- _PROBLEM TO WORK ON_:
For every line in the entries that contains "mantissa", show the whole line.

- _DATA EXTRACT_:
● ● ● ● ●

(* ===== verification/LuaScripts.v ===== *)
(** * The Lua scripts (scripts/lua) and the cache helpers

    Each script is a program of Redis commands over any server; the server
    runs it as one step.  A script that fails in the middle keeps the effects
    of the commands before.  Lua numbers are doubles: reading a decimal integer
    rounds it to 53 bits, [tostring] prints fourteen significant digits. *)

From stdpp Require Import base tactics list gmap strings numbers.
From Stdlib Require Import ZArith Lia Ascii.
From S2P Require Import Prelude GoStrings GoJsonObject GoTime Errors Ports Remote Redis.

(** ** helpers.go *)

Definition durationSeconds (ttl : duration) : Z :=
  let seconds := Z.quot ttl Second in
  if (0 <? ttl) && (seconds =? 0) then 1 else seconds.

Definition boolString (value : bool) : string := if value then "1" else "0".
Definition parseBoolString (value : string) : bool := String.eqb value "1" || String.eqb value "true".

(** [ParseInt] returns the nearest bound with a range error; nothing the
    repositories store is out of range, and a syntax error gives 0. *)
Definition parseUint32 (value : string) : Z := default 0 (ParseUint32 value).

Lemma durationSeconds_pos ttl : 0 < ttl -> 0 < durationSeconds ttl.
Proof.
  intros Ht. unfold durationSeconds. rewrite Z.quot_div_nonneg by (unfold Second; lia).
  pose proof (Z.div_pos ttl Second ltac:(lia) ltac:(unfold Second; lia)).
  destruct (Z.ltb_spec 0 ttl); [|lia]. destruct (Z.eqb_spec (ttl / Second) 0); simpl; lia.
Qed.

Lemma durationSeconds_exact n : 0 < n -> durationSeconds (n * Second) = n.
Proof.
  intros Hn. unfold durationSeconds. rewrite Z.quot_mul by (unfold Second; lia).
  destruct (Z.eqb_spec n 0); [lia|]. by rewrite andb_false_r.
Qed.

(** ** Lua numbers and replies *)

Definition round_half_even (n d : Z) : Z :=
  let q := n / d in
  let r := n mod d in
  if 2 * r <? d then q
  else if d <? 2 * r then q + 1
  else if Z.even q then q else q + 1.

Definition to_double (z : Z) : Z :=
  let a := Z.abs z in
  if a <=? 2 ^ 53 then z
  else let e := Z.log2 a - 52 in Z.sgn z * (round_half_even a (2 ^ e) * 2 ^ e).

(** [tonumber] on the decimal integers the server and the scripts write. *)
Definition tonumber (s : string) : option Z := option_map to_double (ParseInt (TrimSpace s)).

(** [tonumber(s) or 0] *)
Definition number_or_0 (s : string) : Z := default 0 (tonumber s).

Fixpoint strip_zeros (l : list ascii) : list ascii :=
  match l with
  | [] => []
  | a :: rest => if Ascii.eqb a "0" then strip_zeros rest else l
  end.

(** ["%.14g"] of an integer. *)
Definition tostring (z : Z) : string :=
  let a := Z.abs z in
  if a <? 10 ^ 14 then FormatInt z else
  let n := Z.of_nat (String.length (FormatInt a)) in
  let q := round_half_even a (10 ^ (n - 14)) in
  let '(q, n) := if q =? 10 ^ 14 then (10 ^ 13, n + 1) else (q, n) in
  let digits := rev (strip_zeros (rev (String.list_ascii_of_string (FormatInt q)))) in
  let sign := if z <? 0 then "-" else "" in
  let mantissa := match digits with
                  | d :: ((_ :: _) as rest) => String d (String "." (String.string_of_list_ascii rest))
                  | _ => String.string_of_list_ascii digits
                  end in
  sign +:+ mantissa +:+ "e+" +:+ FormatInt (n - 1).

Inductive lua_value :=
| LInt (z : Z)
| LStr (s : string)
| LNil.

Section Replies.
Context {W : Type}.

Definition luaInt64 (value : lua_value) : IO W Z :=
  match value with
  | LInt z => ret z
  | LStr s => some_or (ParseInt s) (Driver "strconv.ParseInt")
  | LNil => throw (Driver "unexpected lua integer type")
  end.

Definition luaString (value : lua_value) : IO W string :=
  match value with
  | LStr s => ret s
  | LNil => ret ""
  | LInt _ => throw (Driver "unexpected lua string type")
  end.
End Replies.

(** ** Numbers on their way through the scripts *)

Definition exact_int (z : Z) : Prop := Z.abs z <= 2 ^ 53.

Lemma exact_in_int64 z : exact_int z -> in_int64 z = true.
Proof.
  unfold exact_int, in_int64, int64_min, int64_max. intros Hz.
  rewrite andb_true_iff, !Z.leb_le. lia.
Qed.

Lemma to_double_exact z : exact_int z -> to_double z = z.
Proof. unfold exact_int, to_double. intros Hz. destruct (Z.leb_spec (Z.abs z) (2 ^ 53)); lia. Qed.

Lemma number_char_no_space a : number_char a = true -> visible a = true.
Proof. destruct a as [[] [] [] [] [] [] [] []]; intros H; try discriminate H; reflexivity. Qed.

Lemma FormatInt_trimmed z : TrimSpace (FormatInt z) = FormatInt z.
Proof.
  apply TrimSpace_visible. eapply forall_string_impl; [|apply FormatInt_number].
  apply number_char_no_space.
Qed.

Lemma tonumber_FormatInt z : exact_int z -> tonumber (FormatInt z) = Some z.
Proof.
  intros Hz. unfold tonumber. rewrite FormatInt_trimmed, ParseInt_FormatInt by by apply exact_in_int64.
  simpl. by rewrite to_double_exact.
Qed.

Lemma number_or_0_FormatInt z : exact_int z -> number_or_0 (FormatInt z) = z.
Proof. intros Hz. unfold number_or_0. by rewrite tonumber_FormatInt. Qed.

Lemma tostring_small z : Z.abs z < 10 ^ 14 -> tostring z = FormatInt z.
Proof. unfold tostring. intros Hz. destruct (Z.ltb_spec (Z.abs z) (10 ^ 14)); [done|lia]. Qed.

(** Instants and lifetimes that print as plain integers: ten thousand billion
    seconds on either side of 1970. *)
Definition plain (z : Z) : Prop := Z.abs z < 10 ^ 13.

Lemma plain_exact z : plain z -> exact_int z.
Proof. unfold plain, exact_int. lia. Qed.

(** ** The scripts *)

Section Scripts.
Context {R : Type} `{RedisServer R}.

Definition filled (o : option string) : option string :=
  match o with Some s => if String.eqb s "" then None else Some s | None => None end.

(** The status of a token hash, derived from the older fields when the hash
    has no status. *)
Definition token_status (key : string) (status : option string) : IO R string :=
  match filled status with
  | Some s => ret s
  | None =>
      let* revoked := exec (HGET key "revoked") in
      let* rotated_to := exec (HGET key "rotated_to") in
      ret (if bool_decide (revoked = Some "1") then "revoked"
           else if bool_decide (is_Some (filled rotated_to)) then "rotated" else "active")
  end.

(** Adding a token to the optional per-user and per-client sets. *)
Definition track_token (set_key new_sha : string) (new_ttl : Z) : IO R unit :=
  if String.eqb set_key "" then ret tt else
  do* exec (SADD set_key ("refresh:" +:+ new_sha)) in
  if 0 <? new_ttl then
    let* set_ttl := exec (TTL set_key) in
    if (set_ttl <? 0) || (set_ttl <? new_ttl)
    then do* exec (EXPIRE set_key new_ttl) in ret tt
    else ret tt
  else ret tt.

Record rotate_argv := mkRotateArgv {
  a_old_sha : string; a_new_sha : string; a_client_id : string; a_user_id : string;
  a_subject : string; a_scopes_json : string; a_issued_at : string; a_expires_at : string;
  a_new_ttl : string; a_grace_ttl : string; a_now : string; a_fingerprint : string;
  a_response : string;
}.

Definition rotated_fields (argv : rotate_argv) (family_id : string) : list (string * string) :=
  let now_ts := number_or_0 (a_now argv) in
  let grace_ttl := number_or_0 (a_grace_ttl argv) in
  [("status", "rotated"); ("rotated_to", a_new_sha argv); ("rotated_at", tostring now_ts);
   ("grace_until", tostring (to_double (now_ts + grace_ttl))); ("bind_fp", a_fingerprint argv);
   ("family_id", family_id)].

Definition fresh_fields (argv : rotate_argv) (family_id : string) : list (string * string) :=
  [("client_id", a_client_id argv); ("user_id", a_user_id argv); ("subject", a_subject argv);
   ("scopes_json", a_scopes_json argv); ("issued_at", a_issued_at argv);
   ("expires_at", a_expires_at argv); ("status", "active"); ("revoked", "0");
   ("family_id", family_id); ("rotated_from", a_old_sha argv); ("rotated_to", "");
   ("rotated_at", ""); ("grace_until", ""); ("bind_fp", "")].

(** rotate_token.lua *)
Definition rotate_token (old_key new_key grace_key family_prefix user_set client_set : string)
    (argv : rotate_argv) : IO R Z :=
  let* found := exec (EXISTS old_key) in
  if negb found then ret (-1) else
  let* status := exec (HGET old_key "status") in
  let* status := token_status old_key status in
  if negb (String.eqb status "active") then ret (-2) else
  let new_ttl := number_or_0 (a_new_ttl argv) in
  let grace_ttl := number_or_0 (a_grace_ttl argv) in
  let* family := exec (HGET old_key "family_id") in
  let family_id := default (a_old_sha argv) (filled family) in
  let family_key := family_prefix +:+ family_id in
  let* revoked := exec (EXISTS family_key) in
  if (revoked : bool) then ret (-3) else
  do* exec (HSET old_key (rotated_fields argv family_id)) in
  do* exec (HSET new_key (fresh_fields argv family_id)) in
  do* (if 0 <? new_ttl then quietly (exec (EXPIRE new_key new_ttl)) else ret tt) in
  do* exec (SET grace_key (a_response argv) (if 0 <? grace_ttl then Some grace_ttl else None)) in
  do* track_token user_set (a_new_sha argv) new_ttl in
  do* track_token client_set (a_new_sha argv) new_ttl in
  ret 1.

(** check_refresh_replay.lua *)
Definition check_refresh_replay (old_key grace_key family_prefix : string)
    (now_arg fingerprint token_sha : string) : IO R (list lua_value) :=
  let* found := exec (EXISTS old_key) in
  if negb found then ret [LInt 0; LStr ""] else
  let* status := exec (HGET old_key "status") in
  let* family := exec (HGET old_key "family_id") in
  let family_id := default token_sha (filled family) in
  let family_key := family_prefix +:+ family_id in
  let* revoked := exec (EXISTS family_key) in
  if (revoked : bool) then ret [LInt (-1); LStr ""] else
  let* status := token_status old_key status in
  if String.eqb status "active" then ret [LInt 0; LStr ""] else
  if negb (String.eqb status "rotated") then ret [LInt (-1); LStr ""] else
  let* grace_until := exec (HGET old_key "grace_until") in
  let* bind_fp := exec (HGET old_key "bind_fp") in
  let bind_fp := default "" bind_fp in
  let now_ts := number_or_0 now_arg in
  let* grace_until := some_or (tonumber (default "0" grace_until))
                        (Driver "attempt to compare nil with number") in
  if (now_ts <=? grace_until) && (String.eqb bind_fp "" || String.eqb bind_fp fingerprint) then
    let* cached := exec (GET grace_key) in
    match filled cached with
    | Some json => ret [LInt 1; LStr json]
    | None => ret [LInt (-1); LStr ""]
    end
  else
    let* family_ttl := exec (TTL old_key) in
    let family_ttl := if family_ttl <=? 0 then 60 else family_ttl in
    do* exec (SET family_key "1" (Some family_ttl)) in
    do* exec (HSET old_key [("status", "compromised")]) in
    ret [LInt (-1); LStr ""].

(** revoke_token.lua *)
Definition revoke_token (token_key marker_key introspection_key : string) (ttl_arg : string)
    : IO R (list lua_value) :=
  let revoke_ttl := number_or_0 ttl_arg in
  let* token_found :=
    (if String.eqb token_key "" then ret 0 else
     let* found := exec (EXISTS token_key) in
     if negb found then ret 0
     else do* exec (HSET token_key [("revoked", "1")]) in ret 1) in
  do* exec (SET marker_key "1" (if 0 <? revoke_ttl then Some revoke_ttl else None)) in
  let* introspection_deleted :=
    (if String.eqb introspection_key "" then ret 0 else
     let* d := exec (DEL introspection_key) in ret (if (d : bool) then 1 else 0)) in
  ret [LInt token_found; LInt introspection_deleted].

Record session_argv := mkSessionArgv {
  s_member : string; s_user_id : string; s_subject : string; s_acr : string; s_amr_json : string;
  s_ip : string; s_user_agent : string; s_authenticated_at : string; s_expires_at : string;
  s_status : string; s_ttl : string; s_state_mask : string; s_state_version : string;
}.

Definition session_fields (argv : session_argv) : list (string * string) :=
  [("user_id", s_user_id argv); ("subject", s_subject argv); ("acr", s_acr argv);
   ("amr_json", s_amr_json argv); ("ip", s_ip argv); ("user_agent", s_user_agent argv);
   ("authenticated_at", s_authenticated_at argv); ("expires_at", s_expires_at argv);
   ("status", s_status argv)].

(** save_session.lua *)
Definition save_session (session_key index_key state_key : string) (argv : session_argv) : IO R Z :=
  let ttl := number_or_0 (s_ttl argv) in
  let state_mask := default 1 (tonumber (s_state_mask argv)) in
  let state_ver := default 1 (tonumber (s_state_version argv)) in
  do* exec (HSET session_key (session_fields argv)) in
  do* exec (BITFIELD_SET state_key [(0%nat, state_mask); (4%nat, state_ver)]) in
  do* (if 0 <? ttl
       then do* exec (EXPIRE session_key ttl) in quietly (exec (EXPIRE state_key ttl))
       else ret tt) in
  do* exec (SADD index_key (s_member argv)) in
  do* (if 0 <? ttl then
         let* set_ttl := exec (TTL index_key) in
         if (set_ttl <? 0) || (set_ttl <? ttl) then quietly (exec (EXPIRE index_key ttl)) else ret tt
       else ret tt) in
  ret 1.

(** delete_session.lua *)
Definition delete_session (session_key index_key state_key : string) (member : string)
    : IO R (list lua_value) :=
  let flag (b : bool) := LInt (if b then 1 else 0) in
  let* deleted_session := exec (DEL session_key) in
  let* removed_index := exec (SREM index_key member) in
  let* deleted_state := exec (DEL state_key) in
  let* members := exec (SCARD index_key) in
  do* (if members =? 0 then quietly (exec (DEL index_key)) else ret tt) in
  ret [flag deleted_session; flag removed_index; flag deleted_state].
End Scripts.

(** ** Scripts act on the live keys alone *)

Ltac simulate :=
  repeat first
    [ apply simulates_ret | apply simulates_fail | apply simulates_exec
    | apply simulates_quietly | apply simulates_bind; [|intros ?]
    | apply simulates_if | apply simulates_option; [intros ?|]
    | progress unfold throw, some_or, guard, require ].

Section Simulation.
Context {R : Type} `{RedisServer R}.

Lemma simulates_token_status key status : simulates (R:=R) (token_status key status) (token_status key status).
Proof. unfold token_status. simulate. Qed.

Lemma simulates_track_token k sha ttl : simulates (R:=R) (track_token k sha ttl) (track_token k sha ttl).
Proof. unfold track_token. simulate. Qed.

Lemma simulates_rotate_token o n g f u c argv :
  simulates (R:=R) (rotate_token o n g f u c argv) (rotate_token o n g f u c argv).
Proof.
  unfold rotate_token. simulate; try apply simulates_token_status; simulate;
    try apply simulates_track_token; simulate.
Qed.

Lemma simulates_check_refresh_replay o g f now fp sha :
  simulates (R:=R) (check_refresh_replay o g f now fp sha) (check_refresh_replay o g f now fp sha).
Proof.
  unfold check_refresh_replay. simulate; try apply simulates_token_status; simulate.
Qed.

Lemma simulates_revoke_token t m i ttl :
  simulates (R:=R) (revoke_token t m i ttl) (revoke_token t m i ttl).
Proof. unfold revoke_token. simulate. Qed.

Lemma simulates_save_session s i st argv :
  simulates (R:=R) (save_session s i st argv) (save_session s i st argv).
Proof. unfold save_session. simulate. Qed.

Lemma simulates_delete_session s i st m :
  simulates (R:=R) (delete_session s i st m) (delete_session s i st m).
Proof. unfold delete_session. simulate. Qed.
End Simulation.

#[export] Hint Resolve simulates_rotate_token simulates_check_refresh_replay simulates_revoke_token
  simulates_save_session simulates_delete_session : simulates.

● ● ● ● ●

- _TASK RESULT_:
  let mantissa := match digits with
  sign +:+ mantissa +:+ "e+" +:+ FormatInt (n - 1).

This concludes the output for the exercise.